**Work request:** Once the line containing "(bind m (λ x, k))" is found, set down that line and each one after it exactly, through the end of the entries.

**Data to use:**
(** * Test positivity: a shallow embedding of [libs/test_positivity.py]

    The Python module computes, from cumulative counters reported per region
    and date, one candidate positivity series per registered [Method] and
    then keeps, per region, one series together with the name of the method
    it came from.  The pandas operations the module calls are written out
    below with their documented semantics, one definition per call, in the
    order [AllMethods.run] applies them.

    Conventions of the embedding:
    - a calendar date is its day number, an integer ([Z]); [pd.date_range]
      with daily frequency is an interval of consecutive integers;
    - a cumulative counter is an integer count; pandas stores it as a
      float64, in which every integer below 2^53 and the differences of
      such integers are exact.  A missing reading (NaN) is [None];
    - a ratio of two deltas is a float64.  The three special values that
      IEEE-754 division produces are kept apart ([NaN], [PosInf],
      [NegInf]); a finite quotient is kept as the pair of its operands,
      which determines the float that numpy computes;
    - Python exceptions are values of [exn]; a computation that may raise
      has type [result A]. *)

From Stdlib Require Import ZArith String List Sorted Permutation Lia.
From stdpp Require Import base decidable option list strings sorting.

Local Open Scope string_scope.
Local Open Scope Z_scope.

(** ** Exceptions *)

Inductive exn := AssertionError | KeyError | ValueError.

Definition result (A : Type) : Type := exn + A.

Definition ret {A} (a : A) : result A := inr a.
Definition raise {A} (e : exn) : result A := inl e.
Definition bind {A B} (m : result A) (k : A → result B) : result B :=
  match m with inl e => inl e | inr a => k a end.

Notation "'let*' x := m 'in' k" := (bind m (λ x, k))
  (at level 10, x name, m at level 100, k at level 200, only parsing).

#[global] Instance result_fmap : FMap result :=
  λ A B f m, match m with inl e => inl e | inr a => inr (f a) end.

Definition assert_ (b : bool) : result unit :=
  if b then ret tt else raise AssertionError.

(** ** Identifiers and cells *)

Abbreviation FieldName := string (only parsing).
Abbreviation LocationId := string (only parsing).
Abbreviation Date := Z (only parsing).

(** A float64 produced by dividing two deltas. *)
Inductive ratio := NaN | PosInf | NegInf | Quot (n d : Z).

#[global] Instance ratio_eq_dec : EqDecision ratio.
Proof. solve_decision. Defined.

**Solution:**
Notation "'let*' x := m 'in' k" := (bind m (λ x, k))
  (at level 10, x name, m at level 100, k at level 200, only parsing).

#[global] Instance result_fmap : FMap result :=
  λ A B f m, match m with inl e => inl e | inr a => inr (f a) end.

Definition assert_ (b : bool) : result unit :=
  if b then ret tt else raise AssertionError.

(** ** Identifiers and cells *)

Abbreviation FieldName := string (only parsing).
Abbreviation LocationId := string (only parsing).
Abbreviation Date := Z (only parsing).

(** A float64 produced by dividing two deltas. *)
Inductive ratio := NaN | PosInf | NegInf | Quot (n d : Z).

#[global] Instance ratio_eq_dec : EqDecision ratio.
Proof. solve_decision. Defined.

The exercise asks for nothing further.